# Data to examine
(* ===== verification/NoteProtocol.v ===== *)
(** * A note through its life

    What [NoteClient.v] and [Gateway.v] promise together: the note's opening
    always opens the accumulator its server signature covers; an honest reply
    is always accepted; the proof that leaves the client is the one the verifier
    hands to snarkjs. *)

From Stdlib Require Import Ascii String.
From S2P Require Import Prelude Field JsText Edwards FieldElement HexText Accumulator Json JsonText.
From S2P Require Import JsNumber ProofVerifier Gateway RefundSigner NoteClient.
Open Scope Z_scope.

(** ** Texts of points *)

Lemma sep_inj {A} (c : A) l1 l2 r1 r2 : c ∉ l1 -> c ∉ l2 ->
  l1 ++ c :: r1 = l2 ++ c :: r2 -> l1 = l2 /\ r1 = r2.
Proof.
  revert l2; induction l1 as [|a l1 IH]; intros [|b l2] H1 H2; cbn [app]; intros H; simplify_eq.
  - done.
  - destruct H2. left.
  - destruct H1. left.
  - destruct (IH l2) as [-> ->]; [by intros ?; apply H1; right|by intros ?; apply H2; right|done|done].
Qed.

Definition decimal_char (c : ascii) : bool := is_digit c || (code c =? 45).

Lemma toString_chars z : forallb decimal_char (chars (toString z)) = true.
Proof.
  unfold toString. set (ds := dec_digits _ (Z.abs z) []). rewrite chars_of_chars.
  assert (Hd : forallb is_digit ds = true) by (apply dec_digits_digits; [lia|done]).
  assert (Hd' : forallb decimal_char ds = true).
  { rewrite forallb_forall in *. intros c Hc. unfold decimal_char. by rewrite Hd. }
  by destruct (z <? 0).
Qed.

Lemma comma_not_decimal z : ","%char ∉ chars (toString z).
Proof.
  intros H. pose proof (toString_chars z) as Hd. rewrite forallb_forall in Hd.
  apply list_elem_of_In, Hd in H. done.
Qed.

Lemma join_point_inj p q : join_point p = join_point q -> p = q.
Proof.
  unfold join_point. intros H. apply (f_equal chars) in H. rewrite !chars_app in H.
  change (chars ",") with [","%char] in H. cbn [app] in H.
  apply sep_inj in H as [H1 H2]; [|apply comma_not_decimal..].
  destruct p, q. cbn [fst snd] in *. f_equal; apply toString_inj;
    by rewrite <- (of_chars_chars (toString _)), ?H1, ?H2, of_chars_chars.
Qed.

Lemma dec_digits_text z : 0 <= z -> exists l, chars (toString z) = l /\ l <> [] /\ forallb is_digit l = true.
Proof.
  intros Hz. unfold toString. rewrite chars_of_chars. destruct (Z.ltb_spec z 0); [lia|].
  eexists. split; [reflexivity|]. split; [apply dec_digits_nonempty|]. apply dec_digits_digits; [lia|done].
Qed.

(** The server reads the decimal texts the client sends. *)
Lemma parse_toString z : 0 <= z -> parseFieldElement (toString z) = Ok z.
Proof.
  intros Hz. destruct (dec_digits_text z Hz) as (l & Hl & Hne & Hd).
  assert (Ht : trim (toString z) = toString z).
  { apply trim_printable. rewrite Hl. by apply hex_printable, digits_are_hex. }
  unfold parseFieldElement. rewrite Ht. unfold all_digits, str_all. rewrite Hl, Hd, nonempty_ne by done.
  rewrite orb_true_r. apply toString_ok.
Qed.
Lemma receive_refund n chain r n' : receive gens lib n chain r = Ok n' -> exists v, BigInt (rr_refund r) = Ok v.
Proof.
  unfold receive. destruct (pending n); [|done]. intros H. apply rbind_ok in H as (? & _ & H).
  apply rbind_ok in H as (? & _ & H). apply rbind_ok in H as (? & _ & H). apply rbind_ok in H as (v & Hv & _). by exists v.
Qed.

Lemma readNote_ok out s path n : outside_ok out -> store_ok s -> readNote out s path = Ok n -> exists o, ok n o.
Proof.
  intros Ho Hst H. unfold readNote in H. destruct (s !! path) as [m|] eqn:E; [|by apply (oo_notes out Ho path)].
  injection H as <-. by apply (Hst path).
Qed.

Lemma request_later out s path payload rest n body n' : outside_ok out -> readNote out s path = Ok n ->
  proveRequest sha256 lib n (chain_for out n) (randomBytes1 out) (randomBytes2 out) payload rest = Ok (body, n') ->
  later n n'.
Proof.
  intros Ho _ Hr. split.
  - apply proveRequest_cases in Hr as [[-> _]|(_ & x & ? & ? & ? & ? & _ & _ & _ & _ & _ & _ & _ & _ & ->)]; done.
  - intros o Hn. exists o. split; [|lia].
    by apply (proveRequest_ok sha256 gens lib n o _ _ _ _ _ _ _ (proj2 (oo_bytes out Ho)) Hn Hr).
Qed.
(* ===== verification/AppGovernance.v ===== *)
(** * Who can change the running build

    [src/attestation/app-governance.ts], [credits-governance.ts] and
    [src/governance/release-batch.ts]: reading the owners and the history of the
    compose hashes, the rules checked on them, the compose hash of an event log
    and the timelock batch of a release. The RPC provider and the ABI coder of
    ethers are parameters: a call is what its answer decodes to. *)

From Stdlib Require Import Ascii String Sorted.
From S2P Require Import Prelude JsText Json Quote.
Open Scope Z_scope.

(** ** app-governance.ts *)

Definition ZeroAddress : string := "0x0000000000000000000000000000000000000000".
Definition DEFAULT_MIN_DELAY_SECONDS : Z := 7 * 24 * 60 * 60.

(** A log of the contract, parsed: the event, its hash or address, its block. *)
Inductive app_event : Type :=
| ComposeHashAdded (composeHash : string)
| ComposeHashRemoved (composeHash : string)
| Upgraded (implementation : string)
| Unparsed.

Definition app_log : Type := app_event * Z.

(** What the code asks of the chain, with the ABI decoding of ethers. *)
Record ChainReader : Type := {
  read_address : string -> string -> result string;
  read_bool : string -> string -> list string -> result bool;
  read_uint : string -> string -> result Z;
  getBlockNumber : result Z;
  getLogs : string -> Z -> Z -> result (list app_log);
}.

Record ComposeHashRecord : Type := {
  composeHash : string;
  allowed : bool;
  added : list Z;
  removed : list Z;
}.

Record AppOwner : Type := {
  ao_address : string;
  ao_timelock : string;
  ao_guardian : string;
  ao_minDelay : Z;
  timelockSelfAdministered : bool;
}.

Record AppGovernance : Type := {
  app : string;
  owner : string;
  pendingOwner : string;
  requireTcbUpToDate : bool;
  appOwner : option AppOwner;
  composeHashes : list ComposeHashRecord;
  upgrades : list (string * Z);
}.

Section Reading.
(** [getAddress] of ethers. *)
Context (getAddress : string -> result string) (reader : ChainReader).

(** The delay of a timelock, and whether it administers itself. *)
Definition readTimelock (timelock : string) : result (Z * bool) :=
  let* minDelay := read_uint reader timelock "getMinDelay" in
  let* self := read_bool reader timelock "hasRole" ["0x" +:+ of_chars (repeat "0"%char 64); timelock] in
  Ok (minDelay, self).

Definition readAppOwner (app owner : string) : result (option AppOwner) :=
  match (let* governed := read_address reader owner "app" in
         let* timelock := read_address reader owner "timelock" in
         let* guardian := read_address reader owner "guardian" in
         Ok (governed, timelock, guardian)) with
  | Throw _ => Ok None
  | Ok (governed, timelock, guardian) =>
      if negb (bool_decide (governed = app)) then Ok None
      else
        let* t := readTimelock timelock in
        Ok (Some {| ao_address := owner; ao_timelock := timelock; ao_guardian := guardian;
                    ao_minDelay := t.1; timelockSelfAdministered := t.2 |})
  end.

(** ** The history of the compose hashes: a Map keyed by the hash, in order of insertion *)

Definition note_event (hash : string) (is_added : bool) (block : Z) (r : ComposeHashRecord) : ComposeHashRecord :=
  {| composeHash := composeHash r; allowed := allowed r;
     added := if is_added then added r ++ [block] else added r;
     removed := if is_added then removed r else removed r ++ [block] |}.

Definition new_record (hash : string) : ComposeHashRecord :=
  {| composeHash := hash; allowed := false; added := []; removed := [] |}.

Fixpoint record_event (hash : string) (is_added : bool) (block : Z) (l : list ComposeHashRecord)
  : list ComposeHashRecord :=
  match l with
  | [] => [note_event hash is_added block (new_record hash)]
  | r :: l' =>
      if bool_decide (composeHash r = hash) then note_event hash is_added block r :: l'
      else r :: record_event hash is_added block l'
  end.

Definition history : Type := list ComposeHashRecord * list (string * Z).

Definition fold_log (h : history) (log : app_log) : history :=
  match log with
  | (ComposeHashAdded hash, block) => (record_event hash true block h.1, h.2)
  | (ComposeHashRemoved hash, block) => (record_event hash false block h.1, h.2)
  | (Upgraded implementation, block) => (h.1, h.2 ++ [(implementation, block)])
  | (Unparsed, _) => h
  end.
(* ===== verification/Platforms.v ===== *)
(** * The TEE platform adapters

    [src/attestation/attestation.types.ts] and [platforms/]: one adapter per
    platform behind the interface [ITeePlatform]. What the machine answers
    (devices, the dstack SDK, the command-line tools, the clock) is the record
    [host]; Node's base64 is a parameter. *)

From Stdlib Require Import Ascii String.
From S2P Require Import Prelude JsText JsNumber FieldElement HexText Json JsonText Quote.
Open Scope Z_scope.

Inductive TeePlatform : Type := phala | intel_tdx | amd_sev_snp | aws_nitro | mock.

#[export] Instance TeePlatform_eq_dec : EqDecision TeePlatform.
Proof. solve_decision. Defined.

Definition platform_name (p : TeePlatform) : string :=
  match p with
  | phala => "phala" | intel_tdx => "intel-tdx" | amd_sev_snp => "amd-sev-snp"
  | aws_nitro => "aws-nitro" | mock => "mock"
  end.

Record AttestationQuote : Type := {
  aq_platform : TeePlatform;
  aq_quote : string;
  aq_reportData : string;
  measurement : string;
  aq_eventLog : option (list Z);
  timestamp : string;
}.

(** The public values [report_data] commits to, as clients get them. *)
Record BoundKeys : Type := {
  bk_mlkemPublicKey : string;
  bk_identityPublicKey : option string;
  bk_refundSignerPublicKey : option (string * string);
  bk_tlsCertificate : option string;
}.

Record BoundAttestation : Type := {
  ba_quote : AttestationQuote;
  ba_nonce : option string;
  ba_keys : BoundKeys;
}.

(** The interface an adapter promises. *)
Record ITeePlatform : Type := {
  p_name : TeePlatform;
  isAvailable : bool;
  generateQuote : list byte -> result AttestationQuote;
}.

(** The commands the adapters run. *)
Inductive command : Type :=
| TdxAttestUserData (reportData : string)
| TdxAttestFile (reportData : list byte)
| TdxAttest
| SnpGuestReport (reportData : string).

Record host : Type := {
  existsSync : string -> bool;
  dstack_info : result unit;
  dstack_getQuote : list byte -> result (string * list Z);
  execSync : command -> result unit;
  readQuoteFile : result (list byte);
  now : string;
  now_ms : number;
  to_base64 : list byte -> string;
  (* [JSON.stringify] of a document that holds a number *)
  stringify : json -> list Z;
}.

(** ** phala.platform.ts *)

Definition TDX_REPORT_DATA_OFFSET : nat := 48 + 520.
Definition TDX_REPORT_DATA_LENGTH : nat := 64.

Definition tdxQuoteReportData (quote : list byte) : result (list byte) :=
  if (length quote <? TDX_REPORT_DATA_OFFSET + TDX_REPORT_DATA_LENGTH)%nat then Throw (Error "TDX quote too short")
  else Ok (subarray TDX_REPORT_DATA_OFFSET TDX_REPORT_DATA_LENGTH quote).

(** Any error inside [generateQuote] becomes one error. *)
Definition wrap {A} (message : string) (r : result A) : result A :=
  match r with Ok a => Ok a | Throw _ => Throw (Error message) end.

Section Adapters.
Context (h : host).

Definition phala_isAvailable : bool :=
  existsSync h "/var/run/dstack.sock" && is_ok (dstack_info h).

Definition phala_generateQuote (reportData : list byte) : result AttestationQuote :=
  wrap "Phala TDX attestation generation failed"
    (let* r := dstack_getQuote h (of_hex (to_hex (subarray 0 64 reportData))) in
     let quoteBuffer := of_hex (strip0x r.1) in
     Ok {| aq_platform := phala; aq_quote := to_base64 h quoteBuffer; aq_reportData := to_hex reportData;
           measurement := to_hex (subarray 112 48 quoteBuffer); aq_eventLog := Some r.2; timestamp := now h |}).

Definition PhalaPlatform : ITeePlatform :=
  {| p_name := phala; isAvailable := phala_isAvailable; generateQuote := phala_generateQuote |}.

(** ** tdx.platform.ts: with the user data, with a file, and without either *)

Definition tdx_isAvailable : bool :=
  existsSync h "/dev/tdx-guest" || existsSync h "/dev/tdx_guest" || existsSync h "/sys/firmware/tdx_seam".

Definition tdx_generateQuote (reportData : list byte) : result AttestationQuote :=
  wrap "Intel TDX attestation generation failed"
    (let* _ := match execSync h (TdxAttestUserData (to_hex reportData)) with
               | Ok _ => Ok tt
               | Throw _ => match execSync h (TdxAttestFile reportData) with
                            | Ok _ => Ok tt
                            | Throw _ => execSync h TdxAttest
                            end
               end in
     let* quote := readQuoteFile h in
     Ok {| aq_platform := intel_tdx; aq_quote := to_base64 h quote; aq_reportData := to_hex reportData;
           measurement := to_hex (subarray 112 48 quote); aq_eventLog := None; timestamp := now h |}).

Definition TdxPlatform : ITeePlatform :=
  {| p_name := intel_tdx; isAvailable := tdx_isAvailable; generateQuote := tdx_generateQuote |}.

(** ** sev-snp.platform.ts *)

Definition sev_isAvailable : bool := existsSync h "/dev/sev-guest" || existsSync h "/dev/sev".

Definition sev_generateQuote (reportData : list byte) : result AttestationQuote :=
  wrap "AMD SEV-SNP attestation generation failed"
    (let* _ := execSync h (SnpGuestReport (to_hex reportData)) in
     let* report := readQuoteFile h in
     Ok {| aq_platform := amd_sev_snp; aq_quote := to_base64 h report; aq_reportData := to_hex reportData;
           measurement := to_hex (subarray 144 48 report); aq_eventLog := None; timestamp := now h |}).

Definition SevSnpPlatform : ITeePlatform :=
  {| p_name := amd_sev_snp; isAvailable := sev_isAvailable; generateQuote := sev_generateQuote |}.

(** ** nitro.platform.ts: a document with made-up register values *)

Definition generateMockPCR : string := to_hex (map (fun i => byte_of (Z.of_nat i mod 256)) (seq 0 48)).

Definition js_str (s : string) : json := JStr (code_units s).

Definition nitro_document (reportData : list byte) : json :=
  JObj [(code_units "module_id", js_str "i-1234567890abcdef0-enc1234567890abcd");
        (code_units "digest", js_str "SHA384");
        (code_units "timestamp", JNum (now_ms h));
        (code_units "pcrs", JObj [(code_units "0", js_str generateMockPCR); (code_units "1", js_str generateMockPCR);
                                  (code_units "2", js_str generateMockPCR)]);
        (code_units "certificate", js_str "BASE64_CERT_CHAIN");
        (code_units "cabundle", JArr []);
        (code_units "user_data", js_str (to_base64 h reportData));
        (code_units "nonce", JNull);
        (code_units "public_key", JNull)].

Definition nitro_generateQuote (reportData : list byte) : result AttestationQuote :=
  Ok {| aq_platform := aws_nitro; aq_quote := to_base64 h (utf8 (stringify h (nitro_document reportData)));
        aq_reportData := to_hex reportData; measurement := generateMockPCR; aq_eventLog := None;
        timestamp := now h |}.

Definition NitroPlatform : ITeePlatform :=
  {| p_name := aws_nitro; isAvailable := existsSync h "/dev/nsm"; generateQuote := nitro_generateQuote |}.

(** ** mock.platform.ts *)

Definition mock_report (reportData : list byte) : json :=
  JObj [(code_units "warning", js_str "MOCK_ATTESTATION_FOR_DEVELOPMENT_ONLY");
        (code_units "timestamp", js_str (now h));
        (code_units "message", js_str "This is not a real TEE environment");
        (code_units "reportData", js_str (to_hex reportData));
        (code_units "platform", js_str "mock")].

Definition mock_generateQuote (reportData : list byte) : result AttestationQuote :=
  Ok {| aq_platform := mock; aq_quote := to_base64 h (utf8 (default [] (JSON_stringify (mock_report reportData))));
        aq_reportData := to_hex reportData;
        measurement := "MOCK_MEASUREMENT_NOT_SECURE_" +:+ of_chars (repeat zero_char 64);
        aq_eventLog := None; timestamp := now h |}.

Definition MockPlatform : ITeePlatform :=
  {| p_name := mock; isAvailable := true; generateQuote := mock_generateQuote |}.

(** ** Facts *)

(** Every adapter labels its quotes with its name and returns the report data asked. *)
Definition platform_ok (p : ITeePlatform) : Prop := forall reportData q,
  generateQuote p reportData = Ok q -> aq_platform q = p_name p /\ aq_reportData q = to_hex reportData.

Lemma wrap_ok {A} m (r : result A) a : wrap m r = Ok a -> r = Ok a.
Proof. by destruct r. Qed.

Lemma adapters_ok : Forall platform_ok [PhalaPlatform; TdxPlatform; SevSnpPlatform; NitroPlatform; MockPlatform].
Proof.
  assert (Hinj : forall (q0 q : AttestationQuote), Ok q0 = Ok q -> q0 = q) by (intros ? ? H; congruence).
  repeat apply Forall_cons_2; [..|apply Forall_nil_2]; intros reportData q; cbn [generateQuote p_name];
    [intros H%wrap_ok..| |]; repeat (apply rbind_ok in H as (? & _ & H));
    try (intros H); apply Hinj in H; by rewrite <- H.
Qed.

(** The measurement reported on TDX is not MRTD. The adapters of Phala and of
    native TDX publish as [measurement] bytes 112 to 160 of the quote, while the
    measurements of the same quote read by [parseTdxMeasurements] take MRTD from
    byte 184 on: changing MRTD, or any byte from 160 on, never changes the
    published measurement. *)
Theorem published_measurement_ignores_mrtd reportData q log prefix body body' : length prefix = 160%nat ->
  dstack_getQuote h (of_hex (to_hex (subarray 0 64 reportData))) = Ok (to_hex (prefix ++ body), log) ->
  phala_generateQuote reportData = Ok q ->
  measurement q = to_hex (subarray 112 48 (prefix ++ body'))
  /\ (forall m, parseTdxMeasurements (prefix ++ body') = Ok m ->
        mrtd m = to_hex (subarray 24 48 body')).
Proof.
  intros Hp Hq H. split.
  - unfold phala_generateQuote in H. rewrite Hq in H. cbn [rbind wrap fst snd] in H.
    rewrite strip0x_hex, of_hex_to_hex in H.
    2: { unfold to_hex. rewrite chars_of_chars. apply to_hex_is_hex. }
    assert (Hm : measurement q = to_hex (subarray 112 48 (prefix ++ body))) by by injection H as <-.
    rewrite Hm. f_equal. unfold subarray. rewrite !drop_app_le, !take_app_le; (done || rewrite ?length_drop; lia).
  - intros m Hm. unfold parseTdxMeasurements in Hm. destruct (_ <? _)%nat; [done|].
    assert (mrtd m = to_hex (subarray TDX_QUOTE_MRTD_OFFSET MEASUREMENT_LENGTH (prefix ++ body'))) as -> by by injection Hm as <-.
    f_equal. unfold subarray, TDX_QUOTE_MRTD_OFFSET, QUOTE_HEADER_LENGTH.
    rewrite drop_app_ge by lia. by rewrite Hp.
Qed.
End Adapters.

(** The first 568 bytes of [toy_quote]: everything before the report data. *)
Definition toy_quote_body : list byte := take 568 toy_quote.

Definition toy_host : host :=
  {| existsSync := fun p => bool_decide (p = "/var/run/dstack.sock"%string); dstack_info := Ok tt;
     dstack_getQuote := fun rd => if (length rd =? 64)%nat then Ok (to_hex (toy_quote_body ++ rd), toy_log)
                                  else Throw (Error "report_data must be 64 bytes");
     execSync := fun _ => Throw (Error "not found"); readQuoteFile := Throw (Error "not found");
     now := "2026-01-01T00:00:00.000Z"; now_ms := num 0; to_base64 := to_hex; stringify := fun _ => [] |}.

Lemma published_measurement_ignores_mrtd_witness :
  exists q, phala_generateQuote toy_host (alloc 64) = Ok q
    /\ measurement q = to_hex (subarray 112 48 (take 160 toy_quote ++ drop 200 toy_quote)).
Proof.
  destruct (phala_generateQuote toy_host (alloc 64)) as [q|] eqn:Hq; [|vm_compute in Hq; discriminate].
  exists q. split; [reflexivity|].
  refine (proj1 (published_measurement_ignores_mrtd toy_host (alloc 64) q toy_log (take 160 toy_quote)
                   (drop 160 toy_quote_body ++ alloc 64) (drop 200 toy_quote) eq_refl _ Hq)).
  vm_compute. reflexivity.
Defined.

# Prompt
All lines above from the one with "Definition TdxPlatform : ITeePlatform" to the one with "Definition sev_generateQuote (reportData", inclusive, should be copied exactly, and no other lines.

# Response below
Definition TdxPlatform : ITeePlatform :=
  {| p_name := intel_tdx; isAvailable := tdx_isAvailable; generateQuote := tdx_generateQuote |}.

(** ** sev-snp.platform.ts *)

Definition sev_isAvailable : bool := existsSync h "/dev/sev-guest" || existsSync h "/dev/sev".

Definition sev_generateQuote (reportData : list byte) : result AttestationQuote :=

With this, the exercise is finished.